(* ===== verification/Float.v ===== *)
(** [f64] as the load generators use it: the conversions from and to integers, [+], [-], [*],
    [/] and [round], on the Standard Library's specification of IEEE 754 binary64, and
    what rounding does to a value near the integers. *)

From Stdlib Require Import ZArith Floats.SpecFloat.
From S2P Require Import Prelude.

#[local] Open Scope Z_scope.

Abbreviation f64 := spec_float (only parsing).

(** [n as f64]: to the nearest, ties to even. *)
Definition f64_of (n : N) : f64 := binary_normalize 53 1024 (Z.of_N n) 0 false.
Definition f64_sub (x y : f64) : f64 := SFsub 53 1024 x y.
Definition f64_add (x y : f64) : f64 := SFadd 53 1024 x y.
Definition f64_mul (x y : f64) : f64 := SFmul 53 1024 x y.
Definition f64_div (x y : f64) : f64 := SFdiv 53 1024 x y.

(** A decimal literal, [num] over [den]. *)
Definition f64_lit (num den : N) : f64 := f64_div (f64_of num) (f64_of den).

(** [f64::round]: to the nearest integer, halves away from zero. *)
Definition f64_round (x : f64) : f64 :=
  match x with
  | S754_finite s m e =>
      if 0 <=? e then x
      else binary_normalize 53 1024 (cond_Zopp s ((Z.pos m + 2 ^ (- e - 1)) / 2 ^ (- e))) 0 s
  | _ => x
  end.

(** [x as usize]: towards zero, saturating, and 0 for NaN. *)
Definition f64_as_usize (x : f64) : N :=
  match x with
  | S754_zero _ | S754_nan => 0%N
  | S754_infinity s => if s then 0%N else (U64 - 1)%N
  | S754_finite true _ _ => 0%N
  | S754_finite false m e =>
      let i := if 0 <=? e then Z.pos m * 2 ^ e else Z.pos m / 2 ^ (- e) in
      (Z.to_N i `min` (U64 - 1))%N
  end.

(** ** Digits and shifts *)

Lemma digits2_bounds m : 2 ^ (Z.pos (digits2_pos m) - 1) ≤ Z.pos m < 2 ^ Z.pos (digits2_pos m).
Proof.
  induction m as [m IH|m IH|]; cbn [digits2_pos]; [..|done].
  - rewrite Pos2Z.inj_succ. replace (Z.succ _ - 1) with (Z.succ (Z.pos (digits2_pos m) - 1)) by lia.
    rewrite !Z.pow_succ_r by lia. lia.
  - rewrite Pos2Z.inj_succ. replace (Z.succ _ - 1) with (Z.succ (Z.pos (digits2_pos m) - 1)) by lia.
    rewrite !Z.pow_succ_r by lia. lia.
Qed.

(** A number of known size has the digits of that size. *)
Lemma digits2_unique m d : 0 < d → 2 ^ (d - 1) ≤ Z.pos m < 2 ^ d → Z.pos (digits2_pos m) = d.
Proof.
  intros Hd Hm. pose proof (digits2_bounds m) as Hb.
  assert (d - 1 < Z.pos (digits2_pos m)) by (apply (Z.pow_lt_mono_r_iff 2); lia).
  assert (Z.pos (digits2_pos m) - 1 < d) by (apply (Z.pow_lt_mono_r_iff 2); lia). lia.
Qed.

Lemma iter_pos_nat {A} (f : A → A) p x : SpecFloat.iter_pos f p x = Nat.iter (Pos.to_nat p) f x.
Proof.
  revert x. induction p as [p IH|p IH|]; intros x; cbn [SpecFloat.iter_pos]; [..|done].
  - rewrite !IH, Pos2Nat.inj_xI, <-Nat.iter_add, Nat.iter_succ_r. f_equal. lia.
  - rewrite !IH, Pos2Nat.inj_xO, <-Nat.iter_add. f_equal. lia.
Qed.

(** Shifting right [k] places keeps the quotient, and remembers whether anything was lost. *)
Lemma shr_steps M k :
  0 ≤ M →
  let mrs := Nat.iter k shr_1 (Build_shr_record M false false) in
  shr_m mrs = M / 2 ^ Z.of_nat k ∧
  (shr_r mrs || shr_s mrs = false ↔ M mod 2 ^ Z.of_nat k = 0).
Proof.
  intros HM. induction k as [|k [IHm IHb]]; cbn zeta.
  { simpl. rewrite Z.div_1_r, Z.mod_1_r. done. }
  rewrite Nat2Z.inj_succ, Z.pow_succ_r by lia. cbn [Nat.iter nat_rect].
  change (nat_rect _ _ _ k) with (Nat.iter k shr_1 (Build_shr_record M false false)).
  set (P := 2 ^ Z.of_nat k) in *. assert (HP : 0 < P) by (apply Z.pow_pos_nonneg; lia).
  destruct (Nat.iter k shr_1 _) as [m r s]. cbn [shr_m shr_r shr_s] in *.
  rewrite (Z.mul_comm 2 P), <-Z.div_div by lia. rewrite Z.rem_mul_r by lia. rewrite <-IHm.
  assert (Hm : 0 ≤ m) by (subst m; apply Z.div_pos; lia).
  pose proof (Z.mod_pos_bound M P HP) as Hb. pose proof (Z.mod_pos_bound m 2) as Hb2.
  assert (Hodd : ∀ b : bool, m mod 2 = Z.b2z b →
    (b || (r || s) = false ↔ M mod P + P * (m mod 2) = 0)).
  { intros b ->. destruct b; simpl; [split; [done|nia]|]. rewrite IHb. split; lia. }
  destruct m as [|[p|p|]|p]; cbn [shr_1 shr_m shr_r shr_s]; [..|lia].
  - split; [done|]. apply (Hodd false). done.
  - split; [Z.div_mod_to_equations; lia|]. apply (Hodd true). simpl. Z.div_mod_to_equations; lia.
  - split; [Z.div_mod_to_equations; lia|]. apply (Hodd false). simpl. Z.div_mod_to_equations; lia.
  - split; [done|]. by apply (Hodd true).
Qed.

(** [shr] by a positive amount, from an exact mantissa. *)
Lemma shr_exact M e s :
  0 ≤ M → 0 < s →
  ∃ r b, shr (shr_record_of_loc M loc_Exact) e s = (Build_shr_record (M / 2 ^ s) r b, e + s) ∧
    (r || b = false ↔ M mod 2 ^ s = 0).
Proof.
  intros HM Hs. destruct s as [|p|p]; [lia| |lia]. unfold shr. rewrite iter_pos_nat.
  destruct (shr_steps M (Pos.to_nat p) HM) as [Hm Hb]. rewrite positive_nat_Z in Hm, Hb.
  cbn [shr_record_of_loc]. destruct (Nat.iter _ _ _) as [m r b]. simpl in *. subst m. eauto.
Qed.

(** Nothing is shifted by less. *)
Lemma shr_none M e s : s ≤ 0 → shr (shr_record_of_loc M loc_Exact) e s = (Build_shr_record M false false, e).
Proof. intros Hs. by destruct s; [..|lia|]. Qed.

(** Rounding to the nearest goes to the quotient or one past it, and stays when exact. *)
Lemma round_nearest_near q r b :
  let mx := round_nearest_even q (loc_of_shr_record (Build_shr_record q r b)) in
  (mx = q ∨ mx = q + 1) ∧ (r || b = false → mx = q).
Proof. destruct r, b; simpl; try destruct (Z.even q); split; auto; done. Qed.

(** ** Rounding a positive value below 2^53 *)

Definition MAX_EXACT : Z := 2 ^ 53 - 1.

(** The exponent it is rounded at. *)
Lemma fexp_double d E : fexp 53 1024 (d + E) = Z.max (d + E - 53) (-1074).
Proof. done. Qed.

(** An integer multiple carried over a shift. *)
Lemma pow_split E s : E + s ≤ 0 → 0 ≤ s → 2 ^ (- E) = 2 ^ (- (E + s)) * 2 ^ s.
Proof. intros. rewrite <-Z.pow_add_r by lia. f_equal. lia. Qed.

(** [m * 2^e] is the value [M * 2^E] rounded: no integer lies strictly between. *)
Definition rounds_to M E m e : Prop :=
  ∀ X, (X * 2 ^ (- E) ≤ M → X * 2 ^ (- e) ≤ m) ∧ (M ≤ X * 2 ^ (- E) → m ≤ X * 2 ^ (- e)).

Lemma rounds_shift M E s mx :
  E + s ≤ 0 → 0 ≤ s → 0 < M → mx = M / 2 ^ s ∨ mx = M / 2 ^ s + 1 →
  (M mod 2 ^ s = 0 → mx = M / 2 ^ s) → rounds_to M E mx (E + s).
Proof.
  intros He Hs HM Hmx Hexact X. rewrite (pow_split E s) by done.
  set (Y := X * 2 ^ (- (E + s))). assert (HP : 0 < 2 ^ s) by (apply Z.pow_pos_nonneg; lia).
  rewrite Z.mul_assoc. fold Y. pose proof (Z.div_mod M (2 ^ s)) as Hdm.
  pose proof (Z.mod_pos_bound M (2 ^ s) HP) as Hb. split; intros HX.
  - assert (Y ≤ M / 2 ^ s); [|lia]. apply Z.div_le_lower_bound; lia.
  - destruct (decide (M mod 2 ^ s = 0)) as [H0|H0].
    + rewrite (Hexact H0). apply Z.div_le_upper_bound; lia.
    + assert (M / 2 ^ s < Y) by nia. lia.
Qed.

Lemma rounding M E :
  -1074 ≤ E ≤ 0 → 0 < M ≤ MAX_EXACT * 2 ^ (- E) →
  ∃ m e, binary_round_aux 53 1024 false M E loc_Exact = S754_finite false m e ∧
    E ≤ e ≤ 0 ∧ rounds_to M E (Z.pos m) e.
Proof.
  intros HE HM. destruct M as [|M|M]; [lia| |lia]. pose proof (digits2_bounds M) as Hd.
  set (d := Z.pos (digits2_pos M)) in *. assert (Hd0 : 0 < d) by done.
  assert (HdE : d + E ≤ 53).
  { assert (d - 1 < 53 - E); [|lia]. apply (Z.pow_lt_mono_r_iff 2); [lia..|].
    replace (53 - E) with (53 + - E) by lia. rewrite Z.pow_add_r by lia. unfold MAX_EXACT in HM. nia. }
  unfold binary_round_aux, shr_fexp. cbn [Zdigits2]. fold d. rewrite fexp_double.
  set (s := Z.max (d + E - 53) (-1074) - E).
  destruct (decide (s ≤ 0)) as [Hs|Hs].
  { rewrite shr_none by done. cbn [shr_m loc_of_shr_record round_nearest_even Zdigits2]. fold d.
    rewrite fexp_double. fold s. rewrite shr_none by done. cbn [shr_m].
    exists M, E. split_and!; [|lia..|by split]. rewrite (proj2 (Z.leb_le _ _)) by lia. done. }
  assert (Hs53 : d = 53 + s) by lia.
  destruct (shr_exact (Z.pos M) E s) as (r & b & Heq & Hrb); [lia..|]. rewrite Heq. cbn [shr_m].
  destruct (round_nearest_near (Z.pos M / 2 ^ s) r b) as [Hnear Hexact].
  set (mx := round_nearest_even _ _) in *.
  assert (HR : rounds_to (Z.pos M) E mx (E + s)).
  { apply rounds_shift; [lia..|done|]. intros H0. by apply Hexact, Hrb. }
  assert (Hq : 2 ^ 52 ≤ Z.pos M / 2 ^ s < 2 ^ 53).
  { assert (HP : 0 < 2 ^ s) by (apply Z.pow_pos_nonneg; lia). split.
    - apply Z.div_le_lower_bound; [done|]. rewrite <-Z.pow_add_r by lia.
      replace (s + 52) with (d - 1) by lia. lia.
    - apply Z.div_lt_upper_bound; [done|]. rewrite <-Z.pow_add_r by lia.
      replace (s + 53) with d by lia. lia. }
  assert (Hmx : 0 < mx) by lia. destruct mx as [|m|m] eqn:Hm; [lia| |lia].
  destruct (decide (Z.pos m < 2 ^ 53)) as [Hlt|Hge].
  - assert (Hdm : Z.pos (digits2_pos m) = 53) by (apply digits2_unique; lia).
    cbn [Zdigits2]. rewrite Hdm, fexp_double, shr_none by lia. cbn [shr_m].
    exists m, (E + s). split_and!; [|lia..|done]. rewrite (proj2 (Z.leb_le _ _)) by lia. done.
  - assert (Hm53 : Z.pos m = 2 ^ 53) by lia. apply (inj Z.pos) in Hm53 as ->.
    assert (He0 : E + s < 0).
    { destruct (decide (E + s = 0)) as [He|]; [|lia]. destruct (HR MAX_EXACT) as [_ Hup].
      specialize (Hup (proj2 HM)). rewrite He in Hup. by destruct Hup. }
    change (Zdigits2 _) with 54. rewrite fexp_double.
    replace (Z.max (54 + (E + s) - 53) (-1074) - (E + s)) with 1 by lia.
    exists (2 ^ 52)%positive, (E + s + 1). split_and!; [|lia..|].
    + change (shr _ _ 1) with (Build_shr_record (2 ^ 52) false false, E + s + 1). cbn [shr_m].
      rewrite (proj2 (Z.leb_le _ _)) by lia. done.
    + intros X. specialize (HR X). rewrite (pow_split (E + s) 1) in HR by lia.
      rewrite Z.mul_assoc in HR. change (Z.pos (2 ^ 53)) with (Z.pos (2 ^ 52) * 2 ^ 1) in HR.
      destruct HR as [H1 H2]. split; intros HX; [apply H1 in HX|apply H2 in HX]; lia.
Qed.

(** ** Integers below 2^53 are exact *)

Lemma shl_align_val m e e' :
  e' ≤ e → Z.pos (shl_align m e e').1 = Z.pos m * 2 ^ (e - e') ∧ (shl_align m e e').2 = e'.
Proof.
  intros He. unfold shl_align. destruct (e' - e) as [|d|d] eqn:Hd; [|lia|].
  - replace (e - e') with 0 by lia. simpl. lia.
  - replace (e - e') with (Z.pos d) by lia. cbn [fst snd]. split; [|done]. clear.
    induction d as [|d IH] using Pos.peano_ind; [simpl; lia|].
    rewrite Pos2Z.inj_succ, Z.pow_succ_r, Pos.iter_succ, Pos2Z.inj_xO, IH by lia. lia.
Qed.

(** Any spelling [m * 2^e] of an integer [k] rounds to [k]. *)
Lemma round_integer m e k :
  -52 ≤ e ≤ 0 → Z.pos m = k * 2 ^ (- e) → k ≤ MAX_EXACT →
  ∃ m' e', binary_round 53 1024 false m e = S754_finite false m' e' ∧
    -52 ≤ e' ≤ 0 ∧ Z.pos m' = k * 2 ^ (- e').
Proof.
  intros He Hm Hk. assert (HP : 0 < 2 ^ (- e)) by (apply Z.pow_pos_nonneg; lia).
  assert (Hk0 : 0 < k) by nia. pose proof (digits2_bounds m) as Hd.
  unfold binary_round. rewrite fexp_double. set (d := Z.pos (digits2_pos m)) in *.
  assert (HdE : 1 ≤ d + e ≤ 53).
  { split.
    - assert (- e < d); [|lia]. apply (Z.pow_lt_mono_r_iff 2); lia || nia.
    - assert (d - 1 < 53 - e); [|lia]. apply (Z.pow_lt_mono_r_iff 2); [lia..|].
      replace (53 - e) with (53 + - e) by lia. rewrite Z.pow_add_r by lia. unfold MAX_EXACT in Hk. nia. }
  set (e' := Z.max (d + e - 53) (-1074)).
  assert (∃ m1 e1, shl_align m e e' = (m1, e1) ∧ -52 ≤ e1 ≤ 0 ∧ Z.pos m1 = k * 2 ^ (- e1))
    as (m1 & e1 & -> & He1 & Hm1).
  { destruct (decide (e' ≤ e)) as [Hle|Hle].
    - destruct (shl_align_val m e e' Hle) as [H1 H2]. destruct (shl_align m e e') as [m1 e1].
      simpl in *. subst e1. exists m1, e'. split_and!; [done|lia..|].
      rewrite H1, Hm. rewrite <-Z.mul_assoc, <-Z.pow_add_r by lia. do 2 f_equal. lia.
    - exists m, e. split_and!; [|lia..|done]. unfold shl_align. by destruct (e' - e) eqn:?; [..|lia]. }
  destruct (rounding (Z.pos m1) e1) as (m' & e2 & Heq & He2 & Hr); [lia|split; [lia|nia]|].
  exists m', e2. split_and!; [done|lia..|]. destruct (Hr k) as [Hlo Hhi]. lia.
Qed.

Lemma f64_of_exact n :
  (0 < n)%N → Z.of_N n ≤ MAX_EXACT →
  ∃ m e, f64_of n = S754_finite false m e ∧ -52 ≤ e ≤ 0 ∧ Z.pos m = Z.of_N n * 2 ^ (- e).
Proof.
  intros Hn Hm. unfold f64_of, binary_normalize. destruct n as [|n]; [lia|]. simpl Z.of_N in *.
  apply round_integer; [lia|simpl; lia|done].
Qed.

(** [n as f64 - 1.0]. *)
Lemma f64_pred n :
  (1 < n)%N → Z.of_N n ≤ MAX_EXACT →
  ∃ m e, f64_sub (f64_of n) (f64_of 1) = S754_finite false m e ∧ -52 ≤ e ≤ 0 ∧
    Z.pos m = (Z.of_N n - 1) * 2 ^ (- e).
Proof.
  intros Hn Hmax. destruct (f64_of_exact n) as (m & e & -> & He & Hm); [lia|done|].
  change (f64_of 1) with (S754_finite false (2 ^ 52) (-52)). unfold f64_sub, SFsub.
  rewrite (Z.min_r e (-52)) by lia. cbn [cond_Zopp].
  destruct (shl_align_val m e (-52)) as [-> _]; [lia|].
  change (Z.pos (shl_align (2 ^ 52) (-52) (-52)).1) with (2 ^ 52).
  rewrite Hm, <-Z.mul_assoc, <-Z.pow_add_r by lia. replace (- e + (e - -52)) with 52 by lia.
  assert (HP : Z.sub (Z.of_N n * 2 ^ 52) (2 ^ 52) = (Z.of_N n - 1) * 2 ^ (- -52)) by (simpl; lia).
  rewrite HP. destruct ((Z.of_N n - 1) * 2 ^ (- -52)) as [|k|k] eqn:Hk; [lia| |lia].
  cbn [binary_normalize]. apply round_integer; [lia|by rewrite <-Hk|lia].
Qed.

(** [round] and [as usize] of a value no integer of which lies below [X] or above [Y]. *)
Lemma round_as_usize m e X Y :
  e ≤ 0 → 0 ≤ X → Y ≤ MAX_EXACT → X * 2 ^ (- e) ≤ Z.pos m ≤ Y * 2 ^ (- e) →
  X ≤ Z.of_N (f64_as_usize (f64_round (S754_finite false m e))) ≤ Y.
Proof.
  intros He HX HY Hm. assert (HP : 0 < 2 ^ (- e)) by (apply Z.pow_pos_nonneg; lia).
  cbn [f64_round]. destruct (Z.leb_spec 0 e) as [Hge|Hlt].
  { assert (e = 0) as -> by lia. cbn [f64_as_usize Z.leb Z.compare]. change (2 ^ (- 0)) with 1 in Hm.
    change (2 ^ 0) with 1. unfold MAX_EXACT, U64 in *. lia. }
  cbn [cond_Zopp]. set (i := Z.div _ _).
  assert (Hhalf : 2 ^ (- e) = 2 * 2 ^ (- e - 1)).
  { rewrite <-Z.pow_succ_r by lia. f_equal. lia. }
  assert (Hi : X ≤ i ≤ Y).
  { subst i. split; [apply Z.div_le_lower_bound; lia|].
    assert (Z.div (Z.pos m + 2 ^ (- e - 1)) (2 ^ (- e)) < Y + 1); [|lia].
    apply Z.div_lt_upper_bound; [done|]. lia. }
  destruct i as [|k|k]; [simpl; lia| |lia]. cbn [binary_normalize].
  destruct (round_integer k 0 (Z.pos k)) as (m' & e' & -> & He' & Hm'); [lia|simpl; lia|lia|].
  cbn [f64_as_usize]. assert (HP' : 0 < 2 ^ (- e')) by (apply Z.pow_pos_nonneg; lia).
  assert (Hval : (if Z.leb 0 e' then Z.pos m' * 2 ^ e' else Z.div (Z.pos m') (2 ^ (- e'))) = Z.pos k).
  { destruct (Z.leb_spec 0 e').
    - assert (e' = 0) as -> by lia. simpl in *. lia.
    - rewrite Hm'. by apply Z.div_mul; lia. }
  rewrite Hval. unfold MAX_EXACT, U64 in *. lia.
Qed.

» Task objective
All that is needed is the exact run of lines above from the line containing "assert (Z.pos (digits2_pos" through the line containing "assert (Hm : 0", both of them included.

» Response
  assert (Z.pos (digits2_pos m) - 1 < d) by (apply (Z.pow_lt_mono_r_iff 2); lia). lia.
Qed.

Lemma iter_pos_nat {A} (f : A → A) p x : SpecFloat.iter_pos f p x = Nat.iter (Pos.to_nat p) f x.
Proof.
  revert x. induction p as [p IH|p IH|]; intros x; cbn [SpecFloat.iter_pos]; [..|done].
  - rewrite !IH, Pos2Nat.inj_xI, <-Nat.iter_add, Nat.iter_succ_r. f_equal. lia.
  - rewrite !IH, Pos2Nat.inj_xO, <-Nat.iter_add. f_equal. lia.
Qed.

(** Shifting right [k] places keeps the quotient, and remembers whether anything was lost. *)
Lemma shr_steps M k :
  0 ≤ M →
  let mrs := Nat.iter k shr_1 (Build_shr_record M false false) in
  shr_m mrs = M / 2 ^ Z.of_nat k ∧
  (shr_r mrs || shr_s mrs = false ↔ M mod 2 ^ Z.of_nat k = 0).
Proof.
  intros HM. induction k as [|k [IHm IHb]]; cbn zeta.
  { simpl. rewrite Z.div_1_r, Z.mod_1_r. done. }
  rewrite Nat2Z.inj_succ, Z.pow_succ_r by lia. cbn [Nat.iter nat_rect].
  change (nat_rect _ _ _ k) with (Nat.iter k shr_1 (Build_shr_record M false false)).
  set (P := 2 ^ Z.of_nat k) in *. assert (HP : 0 < P) by (apply Z.pow_pos_nonneg; lia).
  destruct (Nat.iter k shr_1 _) as [m r s]. cbn [shr_m shr_r shr_s] in *.
  rewrite (Z.mul_comm 2 P), <-Z.div_div by lia. rewrite Z.rem_mul_r by lia. rewrite <-IHm.
  assert (Hm : 0 ≤ m) by (subst m; apply Z.div_pos; lia).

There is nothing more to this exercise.